El mundo entero parecía haberse detenido en ese momento. El peso de mi aura mantenía a todos en su lugar, mientras sus ojos seguían clavados en los míos, fuertes, decididos. Sentí una mezcla de admiración y deseo abrasador. Amira no solo era mi igual, era la única capaz de sostenerme la mirada y retar mi autoridad sin ser destruida por ella.

—Solo tú... —murmuré para mis adentros, aunque Zeus gruñía en mi interior con una mezcla de satisfacción y frustración—. Solo tú puedes mirarme así.

David, se sintió rendido ante lo inevitable, Amira Gutiérrez, sin saberlo, había reclamado su lugar como su Reina, como la Luna indiscutible de la manada Luna Dorada, dejándolo muy claro desde ese momento, con solo estar de pie frente a él, que era ella, su fuerza, su presencia, su esencia misma irradiaba poder, y aunque no lo entendiera, había tomado su lugar a su lado, como si siempre hubiera sido su destino.

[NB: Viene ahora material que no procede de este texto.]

(** ** A file that passes *)

Definition sample_document : json := JObject [
  ("listen", JString ":9443"); ("cert_file", JString "cert"); ("key_file", JString "key");
  ("database", JObject [("host", JString "db"); ("name", JString "heos"); ("user", JString "heos");
                        ("password_file", JString "password"); ("ca_file", JString "ca")]);
  ("credentials_file", JString "credentials");
  ("players", JArray [JObject [("key", JString "den"); ("address", JString "192.0.2.7:1265"); ("serial", JString "A1");
    ("fingerprint_sha256", JString "0123456789abcdef0123456789abcdef0123456789abcdef0123456789abcdef")]])].
Definition sample_credentials : json := JObject [("version", JNumber "1"); ("credentials", JArray [JObject [
  ("principal", JString "ann"); ("scopes", JArray [JString "read"]); ("players", JArray [JString "den"]);
  ("token_sha256", JString "0123456789abcdef0123456789abcdef0123456789abcdef0123456789abcdef")]])].
Definition sample_parse (s : string) : option json :=
  if s == "d" then Some sample_document else if s == "c" then Some sample_credentials else None.
Definition sample_scan (s : string) : list token := match sample_parse s with Some v => tokens_of v | None => [] end.
Definition sample_files (path : string) : os_file :=
  {| OF_opens := true; OF_stats := true; OF_regular := true; OF_size := 1;
     OF_contents := Some (if path == "config" then "d" else if path == "credentials" then "c" else "XX") |}.
Definition sample_decode (s : string) : option (pem_block * string) :=
  match s with String "X" rest => Some ({| Pem_Type := "CERTIFICATE"; Pem_Bytes := "" |}, rest) | _ => None end.
Definition sample_certificate (s : string) : option Certificate :=
  Some {| X_NotBefore := 0; X_NotAfter := 100; X_ExtKeyUsage := [2; 1]; X_UnknownExtKeyUsage := [] |}.
Definition sample_check := CheckFile sample_parse sample_scan (fun _ => true) sample_files sample_decode sample_certificate
  (fun _ _ => true) (fun _ => true) "config".

Lemma sample_decode_shrinks data block rest : sample_decode data = Some (block, rest) -> (String.length rest < String.length data)%nat.
Proof.
  destruct data as [|[[] [] [] [] [] [] [] []] data]; cbn; try done. intros [= _ <-]. lia.
Qed.


(** Two members whose names differ only in letter case are the same field:
    the text passes as unambiguous and the later one is taken. *)
Lemma folded_members_pass :
  let v := JObject [("listen", JString ":9443"); ("LISTEN", JString ":8000")] in
  UniqueJSON true (tokens_of v) = true
  /\ dec_strict config_fields default_config v = (default_config <| Conf_Listen := ":8000" |>, Good).
Proof. split; vm_compute; reflexivity. Qed.
(** ** Probes under permits *)

Lemma permits_insert i t t' (l : list probe_task) : l !! i = Some t ->
  len (filter (fun t => holds_permit t = true) (<[i := t']> l)) + Z.b2z (holds_permit t) = len (filter (fun t => holds_permit t = true) l) + Z.b2z (holds_permit t').
Proof.
  revert i. induction l as [|x l IH]; intros [|i] Hi; try done; cbn in Hi.
  - change (<[0%nat:=t']> (x :: l)) with (t' :: l). simplify_eq. rewrite !filter_cons. unfold len. destruct (holds_permit t), (holds_permit t'); cbn [decide]; repeat case_decide; cbn [length Z.b2z]; try done; lia.
  - change (<[S i:=t']> (x :: l)) with (x :: <[i:=t']> l). specialize (IH i Hi). rewrite !filter_cons. unfold len in *. case_decide; cbn [length]; lia.
Qed.

Section probes.
Context (field : nat -> string) (returns : nat -> list Check -> Prop).

(** Each goroutine with what it has done so far. *)
Definition task_ok (s : probes) (i : nat) (t : probe_task) : Prop :=
  match t with
  | Waiting | Permitted => i ∉ PB_started s
  | Unpermitted => (i ∉ PB_started s) /\ PB_ended s <> None
  | Running => i ∈ PB_started s
  | Finished out => (i ∈ PB_started s /\ returns i out)
                    \/ ((i ∉ PB_started s) /\ exists e, PB_ended s = Some e /\ out = [not_started (field i) e])
  end.
Record probes_ok (n : nat) (s : probes) : Prop := {
  po_length : length (PB_tasks s) = n;
  po_permits : permits s <= max_permits;
  po_once : NoDup (PB_started s);
  po_tasks : forall i t, PB_tasks s !! i = Some t -> task_ok s i t
}.

Lemma task_ok_other (s s' : probes) i j t : PB_ended s' = PB_ended s -> PB_started s' = PB_started s \/ PB_started s' = PB_started s ++ [j] ->
  i <> j -> task_ok s i t -> task_ok s' i t.
Proof using Type.
  intros He Hs Hij. assert (Hin : i ∈ PB_started s' <-> i ∈ PB_started s).
  { destruct Hs as [-> | ->]; [done|]. rewrite elem_of_app, elem_of_cons. pose proof (not_elem_of_nil i). naive_solver. }
  destruct t; cbn; by rewrite ?He, Hin.
Qed.

(** A step of one goroutine keeps the accounts when its own is right and its
    permits are. *)
Lemma set_task_ok n s s' i t t' : probes_ok n s -> PB_tasks s !! i = Some t ->
  PB_tasks s' = <[i := t']> (PB_tasks s) -> PB_ended s' = PB_ended s ->
  (PB_started s' = PB_started s \/ (PB_started s' = PB_started s ++ [i] /\ (i ∉ PB_started s))) ->
  (holds_permit t' = true -> holds_permit t = true \/ permits s < max_permits) -> task_ok s' i t' -> probes_ok n s'.
Proof using Type.
  intros [Hl Hp Ho Ht] Hi Htasks He Hs Hh Hok. constructor.
  - by rewrite Htasks, length_insert.
  - unfold permits in *. rewrite Htasks. pose proof (permits_insert i t t' _ Hi). destruct (holds_permit t), (holds_permit t'); cbn [Z.b2z] in *; try lia.
  - destruct Hs as [-> | [-> Hn]]; [done|]. apply NoDup_app. split_and!; [done| |repeat constructor; apply not_elem_of_nil].
    intros x Hx [-> |Hn']%elem_of_cons; [done|]. by apply not_elem_of_nil in Hn'.
  - intros j u Hj. rewrite Htasks in Hj. destruct (decide (i = j)) as [->|Hij].
    + rewrite list_lookup_insert_eq in Hj by (by eapply lookup_lt_Some). by simplify_eq.
    + rewrite list_lookup_insert_ne in Hj by done. eapply task_ok_other; [done| |done|by apply Ht].
      destruct Hs as [|[]]; auto.
Qed.

Lemma probe_step_ok n s s' : probes_ok n s -> probe_step field returns s s' -> probes_ok n s'.
Proof using Type.
  intros Hok Hstep. destruct Hstep as [s e He _|s i Hi Hp|s i Hi He|s i t e Hi Ht He|s i t Hi Ht He|s i out Hi Hr].
  - destruct Hok as [Hl Hp Ho Ht]. constructor; [done..|]. cbn. intros i t Hi. specialize (Ht i t Hi).
    destruct t; cbn in *; try done; [by destruct Ht|]. destruct Ht as [|(? & e' & ? & ?)]; [by left|congruence].
  - eapply set_task_ok; [done|exact Hi|done..|by left|by right|]. by apply (po_tasks _ _ Hok i Waiting).
  - eapply set_task_ok; [done|exact Hi|done..|by left|done|]. split; [by apply (po_tasks _ _ Hok i Waiting)|done].
  - eapply set_task_ok; [done|exact Hi|done..|by left|done|]. right. split; [|by exists e].
    pose proof (po_tasks _ _ Hok i t Hi) as Hn. destruct Ht as [-> | ->]; [done|apply Hn].
  - pose proof (po_tasks _ _ Hok i t Hi) as Hn. destruct Ht as [-> | ->]; [|by destruct Hn].
    eapply set_task_ok; [done|exact Hi|done..|by right|by left|]. cbn. rewrite elem_of_app, elem_of_cons. auto.
  - eapply set_task_ok; [done|exact Hi|done..|by left|done|]. left. split; [by apply (po_tasks _ _ Hok i Running)|done].
Qed.

Lemma reach_ok n ended s : probes_reach field returns n ended s -> probes_ok n s.
Proof using Type.
  induction 1 as [|s s' _ IH Hstep]; [|by eapply probe_step_ok]. constructor.
  - apply length_replicate.
  - unfold permits. cbn. replace (filter _ _) with (@nil probe_task); [done|]. symmetry. induction n as [|n IH]; [done|]. cbn [replicate]. by rewrite filter_cons_False.
  - constructor.
  - intros i t Hi. apply lookup_replicate in Hi as [-> _]. apply not_elem_of_nil.
Qed.

(** What was collected is, in order, the result of each probe. *)
Lemma collected_tasks s checks : collected s = Some checks ->
  exists outs, checks = concat outs /\ PB_tasks s = map Finished outs.
Proof using Type.
  unfold collected, all_results. destruct (mapM _ _) as [outs|] eqn:Hm; [|done]. cbn. intros [= <-]. exists outs. split; [done|].
  apply mapM_Some in Hm. induction Hm as [|t out tasks outs Ht _ IH]; [done|]. cbn. rewrite <- IH. destruct t; cbn in Ht; by simplify_eq.
Qed.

David sintió cómo el peso de ese conocimiento lo aplastaba y lo liberaba al mismo tiempo. No había vuelta atrás. Ella era su Reina, la única que podría guiar a su lado, la única que podría calmar el fuego dentro de él. La luna que su manada había estado esperando durante siglos.

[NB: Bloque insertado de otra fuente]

Definition inc (m : metric) (labels : list string) : sample := {| SA_metric := m; SA_labels := labels; SA_value := None |}.
Definition sampled (m : metric) (labels : list string) (elapsed : Duration) : sample :=
  {| SA_metric := m; SA_labels := labels; SA_value := Some (Z.max 0 elapsed) |}.

(** The methods of a collector. *)
Inductive measurement :=
  | WireCommand (command result : string) (elapsed : Duration)
  | Reconnected
  | EventGap (reason : string)
  | Observation (scope trigger : string)
  | Confirmation (kind result : string) (elapsed : Duration)
  | Fallback (kind : string)
  | OperationFinished (kind state reason : string)
  | Active (phase : string).

Definition measured (m : measurement) : list sample :=
  match m with
  | WireCommand command result elapsed =>
      let command := bounded command commands in
      [inc WireCommands [command; bounded result wireResults]; sampled WireDuration [command] elapsed]
  | Reconnected => [inc Reconnects []]
  | EventGap reason => [inc Gaps [bounded reason gapReasons]]
  | Observation scope trigger => [inc Observations [bounded scope scopes; bounded trigger triggers]]
  | Confirmation kind result elapsed => [sampled Confirmations [bounded kind mutationKinds; bounded result confirmationResults] elapsed]
  | Fallback kind => [inc Fallbacks [bounded kind scalarKinds]]
  | OperationFinished kind state reason =>
      [inc FinishedOperations [bounded kind operationKinds; bounded state terminalStates; bounded reason operationReasons]]
  | Active _ => []
  end.
(** A collector is absent where metrics are off. *)
Definition measure (m : measurement) (p : option Collector) : option Collector :=
  match p with
  | None => None
  | Some p =>
      let p := p <| TP_samples := TP_samples p ++ measured m |> in
      Some match m with Active phase => p <| TP_activePhase := if phase != "" then bounded phase phases else phase |> | _ => p end
  end.
(** The gauge of each phase in one scrape. *)
Definition Collect (p : Collector) : list (string * Z) :=
  map (fun phase => (phase, if phase == TP_activePhase p then 1 else 0)) phases.

(** ** The client and its observer *)

(** [defaultObservationTrigger], over the trigger that a context carries. *)
Definition defaultObservationTrigger (carried : option string) (trigger : string) : option string :=
  match carried with Some t => Some t | None => Some trigger end.
Definition recordObservation (carried : option string) (scope : string) : measurement := Observation scope (default "manual" carried).

Definition recordWire (command : string) (sent : Z) (err : option error) (elapsed : Duration) : list measurement :=
  if sent =? 0 then []
  else
    let result := match err with
                  | None => "reply_success"
                  | Some e => if as_command e == Some Rejected then "reply_rejected" else "uncertain"
                  end in
    [WireCommand command result elapsed].
Definition recordGap (reason : string) : measurement := EventGap reason.

(** ** The coordinator *)

(** The receipt of one execution: whether [completed] has run, and its kind. *)
Record operationMetrics := { OM_kind : string; OM_completed : bool }.
#[export] Instance operationMetrics_eta : Eta operationMetrics := fun m => {| OM_kind := OM_kind m; OM_completed := OM_completed m |}.

Definition finishAs (state reason : string) (m : operationMetrics) : list measurement * operationMetrics :=
  if OM_completed m then ([], m) else ([OperationFinished (OM_kind m) state reason], m <| OM_completed := true |>).
(** The reason in the diagnostics of an outcome; errors of decoding are ignored. *)
Definition outcome_reason (outcome : json) : string :=
  (dec_struct [("diagnostics", dec_struct [("Reason", dec_string)])] "" outcome).1.
Definition finish_reason (o : Operation) : string :=
  let reason := outcome_reason (Op_Outcome o) in
  if reason == "" then
    if (Op_ErrorCode o == "") && (Op_State o == Succeeded) then "completed" else Op_ErrorCode o
  else reason.
Definition finish (o : Operation) (m : operationMetrics) : list measurement * operationMetrics :=
  if is_some (Op_FinishedAt o) then finishAs (State_string (Op_State o)) (finish_reason o) m else ([], m).

Definition recordConfirmation (cause : option error) (kind : string) (writeErr err : option error) (elapsed : Duration) : list measurement :=
  if match writeErr with Some e => as_command e == Some NotSent | None => false end then []
  else
    let result := match err, completionCause cause err with
                  | None, _ => "confirmed"
                  | Some _, Some e =>
                      if errors_is ErrOwnership e then "released"
                      else if errors_is DeadlineExceeded e then "timeout"
                      else if errors_is ErrRejected e then "rejected"
                      else if errors_is Canceled e || errors_is errSuperseded e then "cancelled"
                      else "uncertain"
                  | Some _, None => "uncertain"
                  end in
    [Confirmation kind result elapsed].

(** ** What the telemetry counts *)

(** A closed decidable goal by evaluation. *)
Ltac by_deciding := match goal with |- ?P => apply (bool_decide_unpack P) end; vm_compute; done.

Lemma bounded_in value allowed : bounded value allowed ∈ "unknown" :: allowed.
Proof. unfold bounded. case_bool_decide; set_solver. Qed.
Lemma bounded_own value allowed : value ∈ allowed -> bounded value allowed = value.
Proof. intros H. unfold bounded. by rewrite bool_decide_eq_true_2. Qed.

(** ** Bounded series *)

(** The vocabularies of the labels of a metric. *)
Definition vocabulary (m : metric) : list (list string) :=
  match m with
  | WireCommands => [commands; wireResults]
  | WireDuration => [commands]
  | Confirmations => [mutationKinds; confirmationResults]
  | Fallbacks => [scalarKinds]
  | Observations => [scopes; triggers]
  | Reconnects => []
  | Gaps => [gapReasons]
  | FinishedOperations => [operationKinds; terminalStates; operationReasons]
  end.
Definition in_vocabulary (s : sample) : Prop :=
  Forall2 (fun label allowed => label ∈ "unknown" :: allowed) (SA_labels s) (vocabulary (SA_metric s))
  /\ (forall d, SA_value s = Some d -> 0 <= d).

Lemma measured_in_vocabulary m : Forall in_vocabulary (measured m).
Proof.
  assert (Hl : forall x allowed, bounded x allowed ∈ "unknown" :: allowed) by apply bounded_in.
  destruct m; cbn [measured]; rewrite ?Forall_cons, Forall_nil; unfold in_vocabulary; cbn [inc sampled SA_labels SA_metric SA_value vocabulary];
    rewrite ?Forall2_cons, ?Forall2_nil_l; split_and?; try done; try apply Hl; intros d [= <-]; lia.
Qed.

Definition record_all (ms : list measurement) (p : option Collector) : option Collector := foldl (fun p m => measure m p) p ms.

Lemma run_samples ms p : exists p', record_all ms (Some p) = Some p' /\ TP_samples p' = TP_samples p ++ concat (map measured ms)
  /\ (TP_activePhase p ∈ "" :: phases -> TP_activePhase p' ∈ "" :: phases).
Proof.
  induction ms as [|m ms IH] using rev_ind; [exists p; by rewrite app_nil_r|]. destruct IH as (p1 & Hr & Hs & Hp).
  unfold record_all in *. rewrite foldl_app, Hr. cbn [foldl measure]. eexists. split; [reflexivity|]. rewrite map_app, concat_app. cbn [map concat].
  rewrite app_nil_r, app_assoc, <- Hs. split; [by destruct m|]. intros H. specialize (Hp H). destruct m as [| | | | | | |phase]; try exact Hp. cbn.
  case_bool_decide as He; cbn; [subst; by left|]. right. destruct (proj1 (elem_of_cons _ _ _) (bounded_in phase phases)) as [-> |Hin]; [|exact Hin].
  by_deciding.
Qed.

Lemma sum_once (l : list string) x : NoDup l ->
  sum_list_with (fun g : string * Z => Z.to_nat g.2) (map (fun y => (y, if y == x then 1 else 0)) l) = (if x in? l then 1%nat else 0%nat).
Proof.
  induction 1 as [|y l Hn _ IH]; [done|]. cbn. rewrite IH. destruct (decide (y = x)) as [->|Hne].
  - rewrite (bool_decide_eq_true_2 (x = x)) by done. rewrite bool_decide_eq_false_2 by done. by rewrite bool_decide_eq_true_2 by (by left).
  - rewrite (bool_decide_eq_false_2 (y = x)) by done. cbn. repeat case_bool_decide; try done; set_solver.
Qed.

(** Whatever is measured, every series of a collector has its labels from a
    closed vocabulary and no negative duration, so that a player has a bounded
    number of series; and of the gauge of phases at most one is set in a scrape,
    exactly one while a phase is active. *)
Theorem series_are_bounded ms : exists p, record_all ms (Some NewPlayer) = Some p
  /\ Forall in_vocabulary (TP_samples p)
  /\ map fst (Collect p) = phases
  /\ sum_list_with (fun g => Z.to_nat g.2) (Collect p) = (if TP_activePhase p == "" then 0 else 1)%nat.
Proof.
  destruct (run_samples ms NewPlayer) as (p & Hr & Hs & Hp). exists p. split; [done|]. split_and!.
  - rewrite Hs. cbn [NewPlayer TP_samples app]. clear. induction ms as [|m ms IH]; [constructor|]. cbn. apply Forall_app. split; [apply measured_in_vocabulary|done].
  - unfold Collect. rewrite map_map. apply map_id.
  - unfold Collect. rewrite sum_once by (by_deciding).
    specialize (Hp ltac:(by left)). apply elem_of_cons in Hp as [-> |Hin]; [reflexivity|].
    rewrite bool_decide_eq_true_2 by done. rewrite bool_decide_eq_false_2; [done|]. intros He. rewrite He in Hin. revert Hin.
    by_deciding.
Qed.

(** ** The reasons of a completion *)

(** The reasons that an error carries are of the vocabulary. *)
Fixpoint reasons_known (e : error) : bool :=
  match e with
  | EWrap causes => forallb reasons_known causes
  | ECommand _ cause | EConnection _ cause => reasons_known cause
  | EOwnership o => Own_reason o in? operationReasons
  | EDiagnostic cause d => ((Diag_Reason d == "") || (Diag_Reason d in? operationReasons)) && reasons_known cause
  | _ => true
  end.

(** What a traversal picks is at a node of the same error. *)
Lemma errors_as_node {A} (pick : error -> option A) e a : errors_as pick e = Some a -> reasons_known e = true ->
  exists e', pick e' = Some a /\ reasons_known e' = true.
Proof.
  revert e. fix IH 1. intros e. cbn [errors_as]. destruct (pick e) as [b|] eqn:Hp.
  { intros H Hk. exists e. split; [|exact Hk]. rewrite Hp. clear IH. destruct e; cbn [errors_as] in H; rewrite Hp in H; exact H. }
  destruct e as [s|msg|causes|d c|dev|p c|o| |c d|f]; cbn [errors_as]; rewrite Hp; try done; cbn [reasons_known]; try apply IH.
  - clear Hp. induction causes as [|x xs IHx]; cbn; [done|]. intros H [Hx Hxs]%andb_true_iff.
    destruct (errors_as pick x) as [b|] eqn:Hx'; [simplify_eq; by apply (IH x)|by apply IHx].
  - intros H [_ Hk]%andb_true_iff. by apply (IH c).
Qed.

Definition known_reason (d : Diagnostics) : bool := (Diag_Reason d == "") || (Diag_Reason d in? operationReasons).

Cada fibra de su ser lo sabía, incluso Zeus, su lobo interior, se había rendido ante ella. Amira había conquistado sin siquiera intentarlo, había marcado su territorio de una manera que nadie más podría haberlo hecho. Ella era su Luna, su compañera destinada, y aunque aún no lo supiera, su presencia ya lo había reclamado todo: su corazón, su alma y su destino.

David, en ese momento, dejó de resistirse. Supo que lo inevitable ya había sucedido. Había sido conquistado, Amira Gutiérrez, con su mirada desafiante y su esencia imponente, había sellado su destino como la reina que siempre había estado destinada a ser.